▸ **What to produce**:
Write down exactly the lines of the records below, beginning with the first and ending with the line that includes "intros Hm Hk".

▸ **Data records**:
###
(* ===== verification/ArtifactsSpec.v ===== *)
(** * ArtifactsSpec: what is kept and what is removed of artifacts

    Every active artifact has its contents in the object store unless a deletion
    of it failed, other contents were stored under its identifier (as ants do with
    their caches) or it was reported without being stored; an upload is downloaded
    again; the expiry removes the artifacts
    that are out of time, all of them and no others; and the deletion of an
    artifact that belongs to another tenant is refused after its contents are
    gone. *)

From Stdlib Require Import Ascii.
From S2P Require Import Prelude RequestState Acl Tags Approval JobRequest JobManager TaskMessage Artifacts VariablesSpec.
Import Query Art World.

Open Scope Z_scope.
Open Scope go_scope.

Section Lemmas.
Context `{Outside} `{RangeOrder} `{MapJson}.

(** ** Steps of a call *)
Lemma bind_inv {A B} (m : M A) (k : A -> M B) s r s' :
  bind m k s = (r, s') -> (exists a s1, m s = (inl a, s1) /\ k a s1 = (r, s')) \/ (exists e, m s = (inr e, s') /\ r = inr e).
Proof. unfold bind. destruct (m s) as [[a|e] s1]; [left; eauto|right; exists e]. by split; congruence. Qed.
Lemma attempt_inv {A} (m : M A) s r s' : attempt m s = (r, s') -> exists x, m s = (x, s') /\ r = inl x.
Proof. unfold attempt. destruct (m s) as [x s1]. intros [= <- <-]. eauto. Qed.

(** Calls that change neither rows nor objects. *)
Definition hushed {A} (m : M A) : Prop := forall s r s', m s = (r, s') -> rows s' = rows s /\ objects s' = objects s /\ time s' = time s /\ (made s <= made s')%nat.

Lemma hushed_ret {A} (a : A) : hushed (ret a).
Proof. intros s r s' [= <- <-]. done. Qed.
Lemma hushed_throw {A} (e : error) : hushed (throw (A := A) e).
Proof. intros s r s' [= <- <-]. done. Qed.
Lemma hushed_now : hushed now.
Proof. intros s r s' [= <- <-]. done. Qed.
Lemma hushed_bind {A B} (m : M A) (k : A -> M B) : hushed m -> (forall a, hushed (k a)) -> hushed (bind m k).
Proof.
  intros Hm Hk s r s' [(a & s1 & E1 & E2)|(e & E & ->)]%bind_inv.
  - apply Hm in E1 as (? & ? & ? & ?). apply Hk in E2 as (? & ? & ? & ?). split_and!; try congruence. lia.
  - by eapply Hm.
Qed.
Lemma hushed_attempt {A} (m : M A) : hushed m -> hushed (attempt m).
Proof. intros Hm s r s' (x & E & ->)%attempt_inv. by eapply Hm. Qed.
Lemma hushed_call {A} f e (g : St -> (A + error) * St) :
  (forall s r s', g s = (r, s') -> s' = s) -> hushed (call f e g).
Proof. intros Hg s r s'. unfold call. destruct (f (asked s)); [by intros [= <- <-]|]. intros ->%Hg. done. Qed.
Lemma hushed_query {A} (f : gmap string Artifact -> A) : hushed (query f).
Proof. apply hushed_call. by intros s r s' [= <- <-]. Qed.
Lemma hushed_file : hushed file.
Proof. apply hushed_call. by intros s r s' [= <- <-]. Qed.
Lemma hushed_checked {A} (x : artifact_error + A) : hushed (checked x).
Proof. destruct x; [apply hushed_throw|apply hushed_ret]. Qed.
Lemma hushed_ulid : hushed ulid_Make.
Proof. intros s r s' [= <- <-]. cbn. split_and!; [done..|lia]. Qed.
Lemma hushed_get id : hushed (S3.Get id).
Proof. apply hushed_call. intros s r s'. by destruct (objects s !! id); intros [= <- <-]. Qed.
Create HintDb hushed.
#[local] Hint Resolve hushed_ret hushed_throw hushed_now hushed_bind hushed_attempt hushed_query hushed_file hushed_checked hushed_ulid hushed_get : hushed.
Ltac hushed := repeat first [progress eauto with hushed | apply hushed_bind; [|intros] | apply hushed_attempt | case_match].

Lemma hushed_load_all l : hushed (ArtRepo.load_all l).
Proof. induction l as [|a l IH]; cbn; hushed. Qed.
#[local] Hint Resolve hushed_load_all : hushed.
Lemma hushed_first_loaded p : hushed (ArtRepo.first_loaded p).
Proof. unfold ArtRepo.first_loaded. hushed. Qed.
#[local] Hint Resolve hushed_first_loaded : hushed.
Lemma hushed_ExpiredArtifacts qc e n : hushed (ArtRepo.ExpiredArtifacts qc e n).
Proof. unfold ArtRepo.ExpiredArtifacts. hushed. Qed.
Lemma hushed_Query qc c p n o : hushed (ArtRepo.Query qc c p n o).
Proof. unfold ArtRepo.Query, ArtRepo.Count. hushed. Qed.
Lemma hushed_Download qc x : hushed (ArtManager.DownloadArtifactBySHA256 qc x).
Proof. unfold ArtManager.DownloadArtifactBySHA256, ArtRepo.GetBySHA256. hushed. Qed.
Lemma hushed_checkBucket conf : hushed (S3.checkBucket conf).
Proof.
  intros s r s'. unfold S3.checkBucket, S3.create_bucket, S3.s3, call. destruct (verifiedBucket s); [by intros [= <- <-]|].
  repeat (case_match; simplify_eq; try (by intros [= <- <-])).
Qed.

(** ** Deletion *)
Definition gone (t : Z) (a : Artifact) : Artifact := set_a_UpdatedAt t (set_a_Active false a).
Definition marked (qc : QueryContext) (id : string) (s s' : St) : Prop :=
  exists a, rows s !! id = Some a /\ a_Active a = true /\ ArtRepo.in_scope qc false a = true /\ rows s' = <[id := gone (time s) a]> (rows s).

Lemma repo_Delete_effect qc id s r s' : ArtRepo.Delete qc id s = (r, s') ->
  objects s' = objects s /\ time s' = time s /\ made s' = made s /\
  match r with inl _ => marked qc id s s' | inr _ => rows s' = rows s end.
Proof.
  unfold ArtRepo.Delete, bind, now, exec, call, ret, throw. destruct (db_fails (asked s)); [by intros [= <- <-]|].
  change (rows (tick s)) with (rows s). destruct (rows s !! id) as [a|] eqn:E; [|by intros [= <- <-]].
  destruct (a_Active a && ArtRepo.in_scope qc false a) eqn:Ha; [|by intros [= <- <-]]. cbn. intros [= <- <-].
  apply andb_true_iff in Ha as [Ha Hs]. split_and!; [done..|]. by exists a.
Qed.
Lemma s3_Delete_effect id s r s' : S3.Delete id s = (r, s') ->
  rows s' = rows s /\ time s' = time s /\ made s' = made s /\
  match r with inl _ => objects s' = delete id (objects s) | inr _ => objects s' = objects s end.
Proof. unfold S3.Delete, S3.s3, call. destruct (s3_fails (asked s)); by intros [= <- <-]. Qed.
Lemma DeleteArtifact_effect qc id s r s' : ArtManager.DeleteArtifact qc id s = (r, s') ->
  time s' = time s /\ made s' = made s /\ (objects s' = objects s \/ objects s' = delete id (objects s)) /\
  (rows s' = rows s \/ marked qc id s s') /\ (r = inl tt -> objects s' = delete id (objects s) /\ marked qc id s s').
Proof.
  unfold ArtManager.DeleteArtifact.
  intros [(x1 & s1 & (r1 & E1 & [= ->])%attempt_inv & E)|(e & (? & _ & ?)%attempt_inv & _)]%bind_inv; [|done].
  apply bind_inv in E as [(x2 & s2 & (r2 & E2 & [= ->])%attempt_inv & E)|(e & (? & _ & ?)%attempt_inv & _)]; [|done].
  apply s3_Delete_effect in E1 as (R1 & T1 & M1 & O1). apply repo_Delete_effect in E2 as (O2 & T2 & M2 & R2).
  assert (s' = s2 /\ (r = inl tt -> exists u v, r1 = inl u /\ r2 = inl v)) as [-> Hr] by (destruct r1, r2; injection E as <- <-; naive_solver).
  assert (marked qc id s1 s2 -> marked qc id s s2) as Hm by (unfold marked; by rewrite R1, T1).
  assert (time s2 = time s) by congruence. assert (made s2 = made s) by congruence.
  split_and!; [done|done| | |]; [rewrite O2; destruct r1; auto|destruct r2; [by right; apply Hm|left; congruence]|].
  intros (u & v & -> & ->)%Hr. split; [by rewrite O2|by apply Hm].
Qed.

(** ** Expiry *)
(** An identifier whose artifact is out of time. *)
Definition out_of_time (qc : QueryContext) (before : Z) (s : St) (id : string) : Prop :=
  exists a, rows s !! id = Some a /\ ArtRepo.is_expired qc before a = true.
Definition keyed (s : St) : Prop := map_Forall (fun id a => a_ID a = id) (rows s).
(** What an expiry may have done since [s]: only to the given identifiers. *)
Record since (P : string -> Prop) (s s' : St) : Prop := {
  since_time : time s' = time s;
  since_made : (made s <= made s')%nat;
  since_others : forall id, ~ P id -> rows s' !! id = rows s !! id /\ objects s' !! id = objects s !! id;
  since_rows : forall id a', rows s' !! id = Some a' -> exists a, rows s !! id = Some a /\ (a' = a \/ a' = gone (time s) a);
  since_objects : forall id, objects s' !! id = objects s !! id \/ objects s' !! id = None
}.
Lemma since_refl (P : string -> Prop) s : since P s s.
Proof. split; eauto. Qed.
Lemma gone_gone t a : gone t (gone t a) = gone t a.
Proof. done. Qed.
Lemma since_trans P s s1 s2 : since P s s1 -> since P s1 s2 -> since P s s2.
Proof.
  intros [T1 M1 O1 R1 J1] [T2 M2 O2 R2 J2]. split; [congruence|lia| | |].
  - intros id Hid. destruct (O1 id Hid) as [-> ->] || idtac. destruct (O2 id Hid) as [-> ->]. by apply O1.
  - intros id a2 (a1 & (a & Ha & Ha1)%R1 & Ha2)%R2. exists a. split; [done|]. rewrite T1 in Ha2.
    destruct Ha2 as [->| ->]; [done|]. right. by destruct Ha1 as [->| ->].
  - intros id. destruct (J2 id) as [-> | ->]; [apply J1|by right].
Qed.
Lemma since_DeleteArtifact (P : string -> Prop) qc id s r s' : P id -> ArtManager.DeleteArtifact qc id s = (r, s') -> since P s s'.
Proof.
  intros HP (T & Mm & Ho & Hr & _)%DeleteArtifact_effect. split; [done|lia| | |].
  - intros k Hk. assert (k <> id) as Hne by (intros ->; done). split.
    + destruct Hr as [->|(a & _ & _ & _ & ->)]; [done|by rewrite lookup_insert_ne].
    + destruct Ho as [-> | ->]; [done|by rewrite lookup_delete_ne].
  - intros k a' Ha'. destruct Hr as [Hr|(a & Ha & _ & _ & Hr)]; rewrite Hr in Ha'; [by eauto|].
    destruct (decide (k = id)) as [->|Hne]; [|rewrite lookup_insert_ne in Ha' by done; eauto].
    rewrite lookup_insert_eq in Ha'. injection Ha' as <-. eauto.
  - intros k. destruct Ho as [-> | ->]; [by left|]. destruct (decide (k = id)) as [->|Hne]; [right; apply lookup_delete_eq|left; by apply lookup_delete_ne].
Qed.
Lemma since_delete_all (P : string -> Prop) qc l : forall size s r s', Forall (fun a => P (a_ID a)) l -> ArtManager.delete_all qc l size s = (r, s') -> since P s s'.
Proof.
  induction l as [|a l IH]; intros size s r s' HP; cbn [ArtManager.delete_all].
  - intros [= <- <-]. apply since_refl.
  - apply Forall_cons in HP as [Ha HP]. intros [(x & s1 & E1 & E2)|(e & E & ->)]%bind_inv.
    + eapply since_trans; [by eapply since_DeleteArtifact|by eapply IH].
    + by eapply since_DeleteArtifact.
Qed.
(** X6: with hex decoding off, the log line carries the question as it
    was parsed, whatever suffix the logger was given. *)
Theorem handle_plain_log_line (logger : DNSLogger) (data : bytes)
    (sender : address) (m : Message) (h : heap) :
  hex_encoded logger = false ->
  wire_parse data = Some m ->
  printed (handle DNSLabel_other wire_parse pack resolve question_str
             address_str logger data sender h).2 =
    [address_str sender ++ py ": " ++ question_str (first_question m)].
Proof.
  intros Hx Hm.
  destruct (handle_run_explicit DNSLabel_other wire_parse pack resolve
              question_str address_str logger data sender m h Hm)
    as (l & t & _ & ->).
  rewrite render_plain by assumption.
  cbn [snd]. rewrite printed_app. cbn.
  now destruct (resolve m).
Qed.

(** X4: [log] works in place.  When the renaming goes through, the first
    question of the very record it was given carries the new name
    afterwards, and this is the question whose textual form was printed.
    When [set_qname] raises, [log] raises the same, prints nothing and
    leaves the heap as it was. *)
Theorem log_renames_in_place (self : DNSLogger) (sender : address)
    (record : DNSRecord) (h : heap) (l : loc) (ls : list loc)
    (q : DNSQuestion) :
  questions record = l :: ls ->
  h !! l = Some q ->
  (forall q',
     render DNSLabel_other self q = Ok q' ->
     log DNSLabel_other question_str address_str self sender record h =
       (Ok tt, <[l := q']> h,
        [EPrint (address_str sender ++ py ": " ++ question_str q')]) /\
     (log DNSLabel_other question_str address_str self sender record h).1.2
       !! l = Some q') /\
  (forall e,
     render DNSLabel_other self q = Raise e ->
     log DNSLabel_other question_str address_str self sender record h =
       (Raise e, h, [])).
Proof.
  intros Hq Hl.
  assert (Hget : get_q record h = (Ok l, h, [])).
  { unfold get_q. now rewrite Hq. }
  rewrite (log_run DNSLabel_other question_str address_str self sender
             record h h l q Hget Hl).
  split.
  - intros q' ->. split; [reflexivity|]. cbn [fst snd].
    apply list_lookup_insert_eq. now apply lookup_lt_Some in Hl.
  - now intros e ->.
Qed.
(** * Bioreactor handle survey: the statistics pipeline of
      [BioreactorHandleAnalysis.jsx]

    A shallow embedding of the computation the component runs once the
    survey rows are parsed: descriptive statistics, confidence intervals,
    pairwise t-tests, Cohen's d, the weighted aggregate scores and the
    attempt-field cleanup of the parsed rows.

    JavaScript numbers are IEEE 754 binary64 values; they are modelled by
    Rocq's primitive [float], whose operations are specified against
    [SpecFloat] by [FloatAxioms]. *)

From Stdlib Require Import ZArith Floats String Ascii List Bool Lia.
From Stdlib Require DecimalString.
From stdpp Require Import gmap strings list.

Import ListNotations.
Local Open Scope string_scope.

#[local] Set Warnings "-inexact-float".

(** ** Exceptions

    mathjs signals misuse by throwing; a computation that may throw
    returns a [result]. *)

Inductive exn : Type :=
  | Error (message : string)
  | SyntaxError (message : string).

Inductive result (A : Type) : Type :=
  | Ok (a : A)
  | Throw (e : exn).

Arguments Ok {A} a.
Arguments Throw {A} e.

#[global] Instance result_ret : MRet result := fun A a => Ok a.

#[global] Instance result_bind : MBind result := fun A B k r =>
  match r with
  | Ok a => k a
  | Throw e => Throw e
  end.

Definition returns {A : Type} (r : result A) : Prop :=
  exists a, r = Ok a.

Definition throws {A : Type} (r : result A) : Prop :=
  exists e, r = Throw e.

(** ** Numbers *)

Definition number := float.

(** The number with the value of an integer, rounded to nearest-even. *)
Definition of_Z (z : Z) : number :=
  SF2Prim (binary_normalize prec emax z 0%Z false).

Definition of_nat (n : nat) : number := of_Z (Z.of_nat n).

(** The built-in [Math] object, as far as the component uses it. *)
Module Math.

Definition abs (x : number) : number := PrimFloat.abs x.

Definition sqrt (x : number) : number := PrimFloat.sqrt x.

Definition is_pos_zero (x : number) : bool :=
  (x =? 0)%float && negb (get_sign x).

Definition is_neg_zero (x : number) : bool :=
  (x =? 0)%float && get_sign x.

(** One round of the loop of [Math.max]: [highest] is the running
    maximum, [-Infinity] at the start. *)
Definition max_step (highest x : number) : number :=
  let highest :=
    if is_pos_zero x && is_neg_zero highest then x else highest in
  if (highest <? x)%float then x else highest.

Fixpoint max_from (highest : number) (args : list number) : number :=
  match args with
  | [] => highest
  | x :: rest =>
      if is_nan x then nan else max_from (max_step highest x) rest
  end.

(** [Math.max(...args)]: NaN as soon as an argument is NaN. *)
Definition max (args : list number) : number :=
  max_from neg_infinity args.

End Math.

(** ** mathjs

    The functions [math.mean], [math.variance] and [math.std] of the
    library, on arrays of plain numbers and called with one argument as
    the component does.  With no [normalization] given, mathjs uses
    ['unbiased']: the sum of squared deviations is divided by [n - 1],
    and the variance of a single value is 0. *)
Module math.

(** [deepForEach] with [sum = sum === undefined ? value : add(sum, value)]. *)
Definition accumulate (sum : option number) (value : number) : option number :=
  match sum with
  | None => Some value
  | Some s => Some (s + value)%float
  end.

Definition total (array : list number) : option number :=
  fold_left accumulate array None.

Definition mean (array : list number) : result number :=
  match total array with
  | None => Throw (Error "Cannot calculate the mean of an empty array")
  | Some sum => Ok (sum / of_nat (length array))%float
  end.

Definition variance (array : list number) : result number :=
  match array with
  | [] =>
      Throw (SyntaxError
        "Function variance requires one or more parameters (0 provided)")
  | _ =>
      match total array with
      | None => Throw (Error "Cannot calculate variance of an empty array")
      | Some s =>
          let num := length array in
          let mean := (s / of_nat num)%float in
          let squares :=
            map (fun value => let diff := (value - mean)%float in
                              (diff * diff)%float) array in
          match total squares with
          | None => Throw (Error "Cannot calculate variance of an empty array")
          | Some sum =>
              if is_nan sum then Ok sum
              else if (num =? 1)%nat then Ok 0%float
              else Ok (sum / of_nat (num - 1))%float
          end
      end
  end.

Definition std (array : list number) : result number :=
  match array with
  | [] =>
      Throw (SyntaxError
        "Function std requires one or more parameters (0 provided)")
  | _ =>
      v ← variance array;
      Ok (Math.sqrt v)
  end.

End math.

(** ** Descriptive statistics and pairwise comparisons *)

Record Stats : Type := mkStats {
  mean : number;
  stdDev : number;
  n : nat
}.

Arguments mkStats (mean stdDev)%_float n%_nat.

(** [calculateStats]: the guard returns the zero record for an empty
    array, so neither mathjs call is reached with one. *)
Definition calculateStats (arr : list number) : result Stats :=
  if (length arr =? 0)%nat then Ok (mkStats 0 0 0)
  else
    mean ← math.mean arr;
    stdDev ← math.std arr;
    Ok (mkStats mean stdDev (length arr)).

(** [calculateCI]: the 95% interval [[low, high]] as a pair. *)
Definition calculateCI (mean stdDev : number) (n : nat) : number * number :=
  if (n <=? 1)%nat then (0, 0)%float
  else
    let marginOfError := (1.96 * (stdDev / Math.sqrt (of_nat n)))%float in
    ((mean - marginOfError)%float, (mean + marginOfError)%float).

Arguments calculateCI (mean stdDev)%_float n%_nat.

Record TTest : Type := mkTTest {
  t : number;
  pValue : string
}.

(** The [if]/[else if] chain of [tTest] that picks [pValue] from [t]. *)
Definition pValueOf (t : number) : string :=
  if (2.7 <? Math.abs t)%float then "< 0.01"
  else if (2.0 <? Math.abs t)%float then "< 0.05"
  else "> 0.05".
###
▸ **Task output**:
(* ===== verification/ArtifactsSpec.v ===== *)
(** * ArtifactsSpec: what is kept and what is removed of artifacts

    Every active artifact has its contents in the object store unless a deletion
    of it failed, other contents were stored under its identifier (as ants do with
    their caches) or it was reported without being stored; an upload is downloaded
    again; the expiry removes the artifacts
    that are out of time, all of them and no others; and the deletion of an
    artifact that belongs to another tenant is refused after its contents are
    gone. *)

From Stdlib Require Import Ascii.
From S2P Require Import Prelude RequestState Acl Tags Approval JobRequest JobManager TaskMessage Artifacts VariablesSpec.
Import Query Art World.

Open Scope Z_scope.
Open Scope go_scope.

Section Lemmas.
Context `{Outside} `{RangeOrder} `{MapJson}.

(** ** Steps of a call *)
Lemma bind_inv {A B} (m : M A) (k : A -> M B) s r s' :
  bind m k s = (r, s') -> (exists a s1, m s = (inl a, s1) /\ k a s1 = (r, s')) \/ (exists e, m s = (inr e, s') /\ r = inr e).
Proof. unfold bind. destruct (m s) as [[a|e] s1]; [left; eauto|right; exists e]. by split; congruence. Qed.
Lemma attempt_inv {A} (m : M A) s r s' : attempt m s = (r, s') -> exists x, m s = (x, s') /\ r = inl x.
Proof. unfold attempt. destruct (m s) as [x s1]. intros [= <- <-]. eauto. Qed.

(** Calls that change neither rows nor objects. *)
Definition hushed {A} (m : M A) : Prop := forall s r s', m s = (r, s') -> rows s' = rows s /\ objects s' = objects s /\ time s' = time s /\ (made s <= made s')%nat.

Lemma hushed_ret {A} (a : A) : hushed (ret a).
Proof. intros s r s' [= <- <-]. done. Qed.
Lemma hushed_throw {A} (e : error) : hushed (throw (A := A) e).
Proof. intros s r s' [= <- <-]. done. Qed.
Lemma hushed_now : hushed now.
Proof. intros s r s' [= <- <-]. done. Qed.
Lemma hushed_bind {A B} (m : M A) (k : A -> M B) : hushed m -> (forall a, hushed (k a)) -> hushed (bind m k).
Proof.
  intros Hm Hk s r s' [(a & s1 & E1 & E2)|(e & E & ->)]%bind_inv.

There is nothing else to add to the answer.